Il brano è disponibile nei principali servizi di streaming musicale ufficiali e un suo estratto può essere utilizzato nelle storie Whatsapp e Instagram.

Dettagli brano

Caratteristiche brano

Strumenti

StrumentoModelloNote
Basso
Batteria
Percussioni
Chitarra elettrica
Organo elettrico Hammond C3
Sintetizzatore

Analisi musicale

A cura di Dino Pizzuto

I Pooh fanno iniziare "Eppur mi son scordato di te" con le sole voci che intonano il titolo, che rappresenta la parte principale del brano. Il coro è molto effettato, come anche il quartetto d'archi che lo accompagna nella frase successiva. In questa seconda frase cantata, il coro è armonizzato con le voci di Canzian e D'Orazio messe leggermente in risalto. Dopo quest'inizio arriva la seconda parte del brano, con Canzian da solo all'inizio, che intona l'iconica frase "Ma che disperazione...." accompagnato sempre dall'ensemble d'archi, che vede anche, nella seconda ripetizione, l'ingresso della ritmica e di una chitarra distorta a sostenere gli accordi. Arriva poi anche il coro armonizzato. Si torna quindi alla frase iniziale che cita il titolo del brano e che stavolta vede la presenza della ritmica, della chitarra distorta e di un organo Hammond.
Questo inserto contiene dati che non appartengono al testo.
(** Turn the tests of an updater into (in)equalities of the context. *)
Ltac tests :=
  repeat match goal with
    | H : (_ && _)%bool = true |- _ => apply andb_true_iff in H; destruct H
    | H : (_ || _)%bool = false |- _ => apply orb_false_iff in H; destruct H
    | H : (_ <? _) = true |- _ => apply Qltb_true in H
    | H : (_ <? _) = false |- _ => apply Qltb_false in H
    | H : (_ <=? _) = true |- _ => apply Qleb_true in H
    | H : (_ <=? _) = false |- _ => apply Qleb_false in H
    | H : isFinitePos _ = true |- _ => apply Qltb_true in H
    | H : isFinitePos _ = false |- _ => apply Qltb_false in H
    end.

Lemma findIndex_Some p l i e :
  findIndex p l = Some (i, e) -> l !! i = Some e /\ p e = true.
Proof.
  revert i. induction l as [|x l IH]; intros i; simpl; [discriminate|].
  destruct (p x) eqn:Hp.
  - intros [= <- <-]. auto.
  - destruct (findIndex p l) as [[j y]|]; [|discriminate].
    intros [= <- <-]. apply IH. reflexivity.
Qed.

Lemma findIndex_elem p l i e : findIndex p l = Some (i, e) -> e ∈ l.
Proof. intros H. apply findIndex_Some in H as [H _]. eapply list_elem_of_lookup_2, H. Qed.

Lemma isOpen_status e : isOpen e = true <-> status e = open.
Proof. unfold isOpen. destruct (status e); split; congruence. Qed.

Lemma Qdiv_pos (a b : Q) : 0 < a -> 0 < b -> 0 < a / b.
Proof. intros Ha Hb. apply Qlt_shift_div_l; [assumption|]. lra. Qed.

Lemma Qmax_0_nonneg (x : Q) : 0 <= Qmax 0 x.
Proof. apply Q.le_max_l. Qed.

(* ------------------------------------------------------------------------- *)
(** ** The updaters keep the ledger well formed *)

Lemma wfState_replace s b idx e' :
  wfState s -> 0 <= b -> wfEntry e' ->
  wfState (withBalanceEntries s b (<[idx := e']> (entries s))).
Proof.
  intros [_ Hes] Hb He. split; [exact Hb|]. simpl. apply Forall_insert; assumption.
Qed.

Lemma wfState_entry s p idx e :
  wfState s -> findIndex p (entries s) = Some (idx, e) -> wfEntry e.
Proof.
  intros [_ Hes] Hf. rewrite Forall_forall in Hes. apply Hes.
  eapply findIndex_elem, Hf.
Qed.

Lemma addEntry_wf data s :
  0 < NewEntry.entryMarketCap data -> 0 < NewEntry.solInvested data ->
  wfState s -> wfState (fst (addEntry data s)).
Proof.
  intros Hm Ha [Hb Hes]. unfold addEntry.
  destruct (balance s <? NewEntry.solInvested data) eqn:T; simpl; [split; assumption|].
  tests. split; simpl; [lra|].
  constructor; [|assumption]. repeat split; simpl; try assumption; try lra. discriminate.
Qed.

Lemma updateCurrentMcap_wf i mcap s :
  wfState s -> wfState (fst (updateCurrentMcap i mcap s)).
Proof.
  intros Hs. unfold updateCurrentMcap.
  destruct (findIndex (hasId i) (entries s)) as [[idx e]|] eqn:Hf; simpl; [|assumption].
  apply wfState_replace; [assumption|apply Hs|].
  exact (wfState_entry _ _ _ _ Hs Hf).
Qed.

Lemma editEntry_wf i updates s :
  wfState s -> wfState (fst (editEntry i updates s)).
Proof.
  intros Hs. unfold editEntry.
  destruct (findIndex (hasId i) (entries s)) as [[idx e]|] eqn:Hf; simpl; [|assumption].
  pose proof (wfState_entry _ _ _ _ Hs Hf) as (Hmc & Hinv & Hsold).
  destruct (isOpen e) eqn:Ho; simpl; [|assumption].
  apply isOpen_status in Ho.
  assert (Hnew : 0 < match Updates.entryMarketCap updates with
                     | Some mc => if isFinitePos mc then mc else entryMarketCap e
                     | None => entryMarketCap e
                     end).
  { destruct (Updates.entryMarketCap updates) as [mc|]; [|assumption].
    destruct (isFinitePos mc) eqn:T; [tests|]; assumption. }
  destruct (Updates.solInvested updates) as [inv|].
  - destruct ((0 <? inv - solInvested e) && (balance s <? inv - solInvested e)) eqn:T;
      simpl; [assumption|].
    apply wfState_replace; [assumption| |].
    + destruct Hs as [Hb _]. apply andb_false_iff in T as [T|T]; tests; lra.
    + repeat split; simpl; [assumption|apply Qmax_0_nonneg|congruence].
  - simpl. apply wfState_replace; [assumption|apply Hs|].
    repeat split; simpl; [assumption|assumption|congruence].
Qed.

Lemma buyMore_avg_pos (A v m a : Q) :
  0 < A -> 0 <= v -> 0 < m -> 0 < a -> 0 < (A * v + m * a) / (v + a).
Proof.
  intros HA Hv Hm Ha. apply Qdiv_pos; [|lra].
  pose proof (Qmult_le_0_compat A v) as H1.
  pose proof (Qmult_lt_0_compat m a Hm Ha) as H2.
  assert (0 <= A * v) by (apply H1; lra). lra.
Qed.

Lemma buyMore_wf i m a s :
  0 < m -> 0 < a -> wfState s -> wfState (fst (buyMore i m a s)).
Proof.
  intros Hm Ha Hs. unfold buyMore.
  destruct (findIndex (hasId i) (entries s)) as [[idx e]|] eqn:Hf; simpl; [|assumption].
  pose proof (wfState_entry _ _ _ _ Hs Hf) as (Hmc & Hinv & Hsold).
  destruct (isOpen e) eqn:Ho; simpl; [|assumption].
  apply isOpen_status in Ho.
  destruct (balance s <? a) eqn:T; simpl; [assumption|]. tests.
  apply wfState_replace; [assumption|lra|].
  repeat split; simpl; [apply buyMore_avg_pos; assumption|lra|congruence].
Qed.

Lemma sellReturned_nonneg e m a :
  0 < entryMarketCap e -> 0 < m -> 0 < a -> 0 < sellReturned e m a.
Proof.
  intros HA Hm Ha. unfold sellReturned, sellMultiplier.
  apply Qmult_lt_0_compat; [assumption|]. apply Qdiv_pos; assumption.
Qed.

Lemma wfEntry_close e nowIso : 0 < entryMarketCap e -> wfEntry (closePosition e nowIso).
Proof. intros H. repeat split; simpl; [assumption|lra]. Qed.

Lemma partialSell_wf i m a nowIso s :
  0 < m -> wfState s -> wfState (fst (partialSell i m a nowIso s)).
Proof.
  intros Hm Hs. unfold partialSell.
  destruct (findIndex (hasId i) (entries s)) as [[idx e]|] eqn:Hf; simpl; [|assumption].
  pose proof (wfState_entry _ _ _ _ Hs Hf) as (Hmc & Hinv & Hsold).
  destruct (isOpen e) eqn:Ho; simpl; [|assumption].
  apply isOpen_status in Ho.
  destruct ((a <=? 0) || (solInvested e <? a)) eqn:T; simpl; [assumption|]. tests.
  apply wfState_replace; [assumption| |].
  - pose proof (sellReturned_nonneg e m a Hmc Hm ltac:(assumption)). destruct Hs. lra.
  - destruct (solInvested e - a <=? 0.0000001) eqn:T'.
    + apply wfEntry_close. assumption.
    + repeat split; simpl; [assumption|lra|congruence].
Qed.

Lemma adjustBalance_wf delta s : wfState s -> wfState (fst (adjustBalance delta s)).
Proof.
  intros Hs. unfold adjustBalance.
  destruct (balance s + delta <? 0) eqn:T; simpl; [assumption|]. tests.
  split; [assumption|apply Hs].
Qed.

Lemma pushHistoryPoint_same now s :
  balance (pushHistoryPoint now s) = balance s
  /\ entries (pushHistoryPoint now s) = entries s.
Proof.
  unfold pushHistoryPoint. cbv zeta.
  match goal with |- context [if ?c then _ else _] => destruct c end; auto.
Qed.

Lemma step_wf a s : validArgs a -> wfState s -> wfState (step a s).
Proof.
  unfold step. destruct a; simpl; intros Hv Hs.
  - split; simpl; [lra|constructor].
  - destruct Hv. apply addEntry_wf; assumption.
  - apply updateCurrentMcap_wf; assumption.
  - apply editEntry_wf; assumption.
  - destruct Hv. apply buyMore_wf; assumption.
  - apply partialSell_wf; assumption.
  - apply adjustBalance_wf; assumption.
  - split; simpl; [lra|constructor].
  - destruct (pushHistoryPoint_same now s) as [Hb He].
    split; [rewrite Hb|rewrite He]; apply Hs.
  - exact Hs.
Qed.

Lemma initialState_wf : wfState initialState.
Proof. split; simpl; [lra|constructor]. Qed.

Lemma reachable_wf s : reachable s -> wfState s.
Proof.
  induction 1 as [|a s _ IH Hv]; [apply initialState_wf|].
  apply step_wf; assumption.
Qed.

(* ------------------------------------------------------------------------- *)
(** ** Reachability *)

Lemma runAll_reachable ok acts s :
  reachableBy ok s -> Forall ok acts -> reachableBy ok (runAll acts s).
Proof.
  intros Hs Hacts. revert s Hs.
  induction Hacts as [|a acts Ha _ IH]; intros s Hs; simpl; [assumption|].
  apply IH. constructor; assumption.
Qed.

Lemma reachableBy_weaken (ok ok' : Action -> Prop) s :
  (forall a, ok a -> ok' a) -> reachableBy ok s -> reachableBy ok' s.
Proof. intros Hok. induction 1; constructor; auto. Qed.

Lemma scenarioActions_valid : Forall carefulArgs scenarioActions.
Proof. repeat constructor; simpl; lra. Qed.

Lemma scenario_prefix_reachable n :
  reachableBy carefulArgs (runAll (take n scenarioActions) initialState).
Proof.
  apply runAll_reachable; [constructor|].
  apply Forall_take, scenarioActions_valid.
Qed.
Giunge nuovamente l'altra parte del brano, "Ma che disperazione...", stavolta arricchita da chitarra distorta, archi e organo. La parte più iconica del brano, quella dell'armonizzazione finale del canto, viene affrontata dai Pooh con Facchinetti per primo sostenuto dalla chitarra elettrica con le note smorzate sugli ottavi, da un fraseggio sempre alla chitarra e dall'organo tenuto in sottofondo. Dopo il canto solista di Facchinetti ecco l'ingresso del coro armonizzato e degli stacchi di batteria; la terza ripetizione di questo coro vede l'aumento di volume della chitarra e una batteria più presente. La quarta ed ultima ripetizione del coro è sottolineata anche dalla batteria proprio sopra la melodia del canto. Dopo questa parte corale, ecco per l'ultima volta la frase dell'inizio del brano. Adesso la parte di "Ma che disperazione...", porta verso il finale del brano con una variazione armonica e con un pieno sonoro che termina con uno stacco finale sull'accordo di FA# Minore.